** Collection entries **
:::::
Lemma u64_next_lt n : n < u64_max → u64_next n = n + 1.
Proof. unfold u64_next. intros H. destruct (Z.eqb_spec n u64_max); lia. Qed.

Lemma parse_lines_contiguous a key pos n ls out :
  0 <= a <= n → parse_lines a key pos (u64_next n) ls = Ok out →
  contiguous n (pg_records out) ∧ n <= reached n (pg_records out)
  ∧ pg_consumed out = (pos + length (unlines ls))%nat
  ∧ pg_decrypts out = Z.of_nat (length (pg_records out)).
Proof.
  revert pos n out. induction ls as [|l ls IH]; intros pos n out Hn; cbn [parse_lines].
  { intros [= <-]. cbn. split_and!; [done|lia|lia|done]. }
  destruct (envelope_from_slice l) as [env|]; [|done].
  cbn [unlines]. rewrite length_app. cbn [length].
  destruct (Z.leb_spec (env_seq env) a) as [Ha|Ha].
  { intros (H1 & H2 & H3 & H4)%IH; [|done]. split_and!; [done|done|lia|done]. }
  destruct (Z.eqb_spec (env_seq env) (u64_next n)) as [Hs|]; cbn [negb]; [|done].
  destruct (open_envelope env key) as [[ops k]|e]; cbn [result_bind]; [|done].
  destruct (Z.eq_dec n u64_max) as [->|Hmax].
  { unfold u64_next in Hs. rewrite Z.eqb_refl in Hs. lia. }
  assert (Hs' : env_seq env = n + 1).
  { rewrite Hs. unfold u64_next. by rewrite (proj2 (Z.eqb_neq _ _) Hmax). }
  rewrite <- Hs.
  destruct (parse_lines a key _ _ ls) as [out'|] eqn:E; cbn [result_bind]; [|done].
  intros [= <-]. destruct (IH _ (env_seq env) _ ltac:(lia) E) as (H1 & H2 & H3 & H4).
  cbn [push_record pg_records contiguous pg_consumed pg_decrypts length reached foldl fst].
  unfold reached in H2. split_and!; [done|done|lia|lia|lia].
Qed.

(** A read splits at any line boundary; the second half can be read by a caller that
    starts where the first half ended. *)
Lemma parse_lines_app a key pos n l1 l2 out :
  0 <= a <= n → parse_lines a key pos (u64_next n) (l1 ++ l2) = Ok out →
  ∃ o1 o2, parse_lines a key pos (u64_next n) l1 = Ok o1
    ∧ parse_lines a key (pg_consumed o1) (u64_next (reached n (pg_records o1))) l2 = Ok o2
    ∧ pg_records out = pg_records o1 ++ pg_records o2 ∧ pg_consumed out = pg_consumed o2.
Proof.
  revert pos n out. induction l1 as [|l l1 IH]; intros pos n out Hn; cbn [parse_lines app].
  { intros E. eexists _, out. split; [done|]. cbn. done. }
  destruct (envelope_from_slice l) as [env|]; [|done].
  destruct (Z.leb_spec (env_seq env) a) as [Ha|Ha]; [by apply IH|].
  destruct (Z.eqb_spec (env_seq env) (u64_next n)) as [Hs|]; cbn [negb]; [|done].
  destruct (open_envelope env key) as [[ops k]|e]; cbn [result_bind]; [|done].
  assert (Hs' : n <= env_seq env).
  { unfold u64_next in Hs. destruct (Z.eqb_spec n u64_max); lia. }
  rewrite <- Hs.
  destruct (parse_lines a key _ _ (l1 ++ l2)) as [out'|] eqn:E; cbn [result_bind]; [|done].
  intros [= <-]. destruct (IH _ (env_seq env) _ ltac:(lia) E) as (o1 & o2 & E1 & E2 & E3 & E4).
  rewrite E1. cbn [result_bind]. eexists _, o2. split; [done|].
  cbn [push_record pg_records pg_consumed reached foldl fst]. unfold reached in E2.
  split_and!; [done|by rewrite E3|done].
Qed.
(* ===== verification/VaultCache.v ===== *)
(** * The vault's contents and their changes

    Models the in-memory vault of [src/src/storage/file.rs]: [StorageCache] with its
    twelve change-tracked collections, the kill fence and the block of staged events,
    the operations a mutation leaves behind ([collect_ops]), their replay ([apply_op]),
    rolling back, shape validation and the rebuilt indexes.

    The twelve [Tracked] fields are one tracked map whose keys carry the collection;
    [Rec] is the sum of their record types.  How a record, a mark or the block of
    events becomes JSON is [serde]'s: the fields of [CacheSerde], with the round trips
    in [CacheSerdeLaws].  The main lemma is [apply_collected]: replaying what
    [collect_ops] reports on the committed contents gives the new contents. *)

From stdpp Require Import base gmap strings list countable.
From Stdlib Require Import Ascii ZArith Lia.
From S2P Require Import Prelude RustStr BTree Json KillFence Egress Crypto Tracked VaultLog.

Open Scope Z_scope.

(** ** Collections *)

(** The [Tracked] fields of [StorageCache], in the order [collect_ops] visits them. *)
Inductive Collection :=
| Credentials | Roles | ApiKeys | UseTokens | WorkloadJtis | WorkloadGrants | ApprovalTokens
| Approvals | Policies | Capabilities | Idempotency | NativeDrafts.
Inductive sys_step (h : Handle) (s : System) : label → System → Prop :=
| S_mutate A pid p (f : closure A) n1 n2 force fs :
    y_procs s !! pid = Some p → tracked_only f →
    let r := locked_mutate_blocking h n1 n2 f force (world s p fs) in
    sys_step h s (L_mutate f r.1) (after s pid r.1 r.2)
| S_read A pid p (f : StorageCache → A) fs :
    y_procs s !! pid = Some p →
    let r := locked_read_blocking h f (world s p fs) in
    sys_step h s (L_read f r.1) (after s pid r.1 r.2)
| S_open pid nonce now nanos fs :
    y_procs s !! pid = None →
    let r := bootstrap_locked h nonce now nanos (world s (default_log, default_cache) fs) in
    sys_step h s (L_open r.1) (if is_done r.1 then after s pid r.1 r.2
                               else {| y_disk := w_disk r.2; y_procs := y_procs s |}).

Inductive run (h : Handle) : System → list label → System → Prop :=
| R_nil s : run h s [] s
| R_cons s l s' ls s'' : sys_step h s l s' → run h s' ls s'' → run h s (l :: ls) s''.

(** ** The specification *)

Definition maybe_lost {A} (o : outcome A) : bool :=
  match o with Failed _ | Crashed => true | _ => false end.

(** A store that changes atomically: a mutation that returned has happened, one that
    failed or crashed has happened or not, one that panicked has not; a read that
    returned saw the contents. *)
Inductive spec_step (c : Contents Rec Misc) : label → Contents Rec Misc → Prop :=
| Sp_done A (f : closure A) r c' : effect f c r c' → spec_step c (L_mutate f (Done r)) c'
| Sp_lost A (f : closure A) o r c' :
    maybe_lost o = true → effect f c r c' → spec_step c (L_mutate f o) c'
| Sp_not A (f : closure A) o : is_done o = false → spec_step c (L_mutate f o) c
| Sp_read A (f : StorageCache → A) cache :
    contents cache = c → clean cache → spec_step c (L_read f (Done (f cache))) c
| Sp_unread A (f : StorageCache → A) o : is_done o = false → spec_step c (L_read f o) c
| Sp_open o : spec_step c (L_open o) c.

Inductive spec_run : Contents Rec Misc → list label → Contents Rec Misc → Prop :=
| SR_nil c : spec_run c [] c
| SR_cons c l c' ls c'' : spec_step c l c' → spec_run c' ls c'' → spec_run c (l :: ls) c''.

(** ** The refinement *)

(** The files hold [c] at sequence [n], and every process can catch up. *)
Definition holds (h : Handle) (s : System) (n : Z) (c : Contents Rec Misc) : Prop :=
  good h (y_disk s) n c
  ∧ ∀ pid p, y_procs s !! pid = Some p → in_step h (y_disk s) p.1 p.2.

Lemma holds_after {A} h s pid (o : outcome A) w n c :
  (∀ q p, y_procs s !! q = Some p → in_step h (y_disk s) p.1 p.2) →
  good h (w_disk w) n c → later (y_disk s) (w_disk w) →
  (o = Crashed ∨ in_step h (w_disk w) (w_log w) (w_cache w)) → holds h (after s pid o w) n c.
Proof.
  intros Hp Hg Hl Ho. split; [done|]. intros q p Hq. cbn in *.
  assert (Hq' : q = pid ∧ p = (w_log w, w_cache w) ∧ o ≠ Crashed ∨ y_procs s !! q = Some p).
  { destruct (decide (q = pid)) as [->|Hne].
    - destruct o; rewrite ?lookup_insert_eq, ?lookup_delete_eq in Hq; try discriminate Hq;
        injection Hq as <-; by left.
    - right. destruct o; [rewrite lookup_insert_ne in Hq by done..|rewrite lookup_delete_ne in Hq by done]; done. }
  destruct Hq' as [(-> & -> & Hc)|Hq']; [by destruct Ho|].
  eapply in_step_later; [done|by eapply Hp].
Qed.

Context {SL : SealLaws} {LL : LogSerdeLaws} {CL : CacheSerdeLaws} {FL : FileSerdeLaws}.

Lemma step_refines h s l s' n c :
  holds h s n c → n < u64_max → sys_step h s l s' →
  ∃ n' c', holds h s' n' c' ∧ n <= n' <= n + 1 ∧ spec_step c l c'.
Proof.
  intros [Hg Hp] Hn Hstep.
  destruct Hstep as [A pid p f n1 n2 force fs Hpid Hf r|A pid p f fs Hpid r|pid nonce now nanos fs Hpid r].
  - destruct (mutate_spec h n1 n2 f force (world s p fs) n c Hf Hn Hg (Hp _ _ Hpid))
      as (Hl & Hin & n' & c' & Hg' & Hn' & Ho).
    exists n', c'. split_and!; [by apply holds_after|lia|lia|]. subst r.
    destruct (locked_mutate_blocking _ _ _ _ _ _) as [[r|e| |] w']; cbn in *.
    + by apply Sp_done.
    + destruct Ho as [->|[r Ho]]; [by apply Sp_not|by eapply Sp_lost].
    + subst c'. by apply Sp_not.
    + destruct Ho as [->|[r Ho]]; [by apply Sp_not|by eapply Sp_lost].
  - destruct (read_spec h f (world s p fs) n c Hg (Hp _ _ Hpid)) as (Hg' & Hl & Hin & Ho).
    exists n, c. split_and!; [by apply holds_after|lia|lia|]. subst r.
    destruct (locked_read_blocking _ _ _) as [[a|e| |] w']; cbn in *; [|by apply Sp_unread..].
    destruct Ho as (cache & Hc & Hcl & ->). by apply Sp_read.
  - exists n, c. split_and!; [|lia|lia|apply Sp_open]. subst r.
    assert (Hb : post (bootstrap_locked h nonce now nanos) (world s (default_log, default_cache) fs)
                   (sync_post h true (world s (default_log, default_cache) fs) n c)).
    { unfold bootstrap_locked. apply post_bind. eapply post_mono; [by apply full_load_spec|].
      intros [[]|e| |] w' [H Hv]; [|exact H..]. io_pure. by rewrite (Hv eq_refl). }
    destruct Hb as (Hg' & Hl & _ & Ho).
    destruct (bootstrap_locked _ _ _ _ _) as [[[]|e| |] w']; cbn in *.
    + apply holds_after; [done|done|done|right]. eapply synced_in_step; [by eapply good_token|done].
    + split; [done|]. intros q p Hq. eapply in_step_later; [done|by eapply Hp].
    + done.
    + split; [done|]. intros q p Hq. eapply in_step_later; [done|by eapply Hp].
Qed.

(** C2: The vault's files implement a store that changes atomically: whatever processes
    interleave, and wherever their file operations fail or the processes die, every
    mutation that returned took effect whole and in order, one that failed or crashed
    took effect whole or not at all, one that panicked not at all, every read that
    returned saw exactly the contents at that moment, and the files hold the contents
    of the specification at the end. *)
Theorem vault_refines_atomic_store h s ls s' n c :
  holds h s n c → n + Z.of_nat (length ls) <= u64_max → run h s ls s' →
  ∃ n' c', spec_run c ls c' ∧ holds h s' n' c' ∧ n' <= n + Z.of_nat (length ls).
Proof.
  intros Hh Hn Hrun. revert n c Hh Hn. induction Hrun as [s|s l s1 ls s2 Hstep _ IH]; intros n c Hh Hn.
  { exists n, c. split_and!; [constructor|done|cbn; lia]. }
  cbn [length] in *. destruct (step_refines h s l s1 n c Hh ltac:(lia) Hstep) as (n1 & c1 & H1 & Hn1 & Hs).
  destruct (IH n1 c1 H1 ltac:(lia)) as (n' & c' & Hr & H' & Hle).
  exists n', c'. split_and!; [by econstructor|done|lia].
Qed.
:::::
** ACTION ITEM **
Where does "System" appear in the records above? Copy every line that has it.

** FINISHED EXERCISE **
Inductive sys_step (h : Handle) (s : System) : label → System → Prop :=
Inductive run (h : Handle) : System → list label → System → Prop :=
Definition holds (h : Handle) (s : System) (n : Z) (c : Contents Rec Misc) : Prop :=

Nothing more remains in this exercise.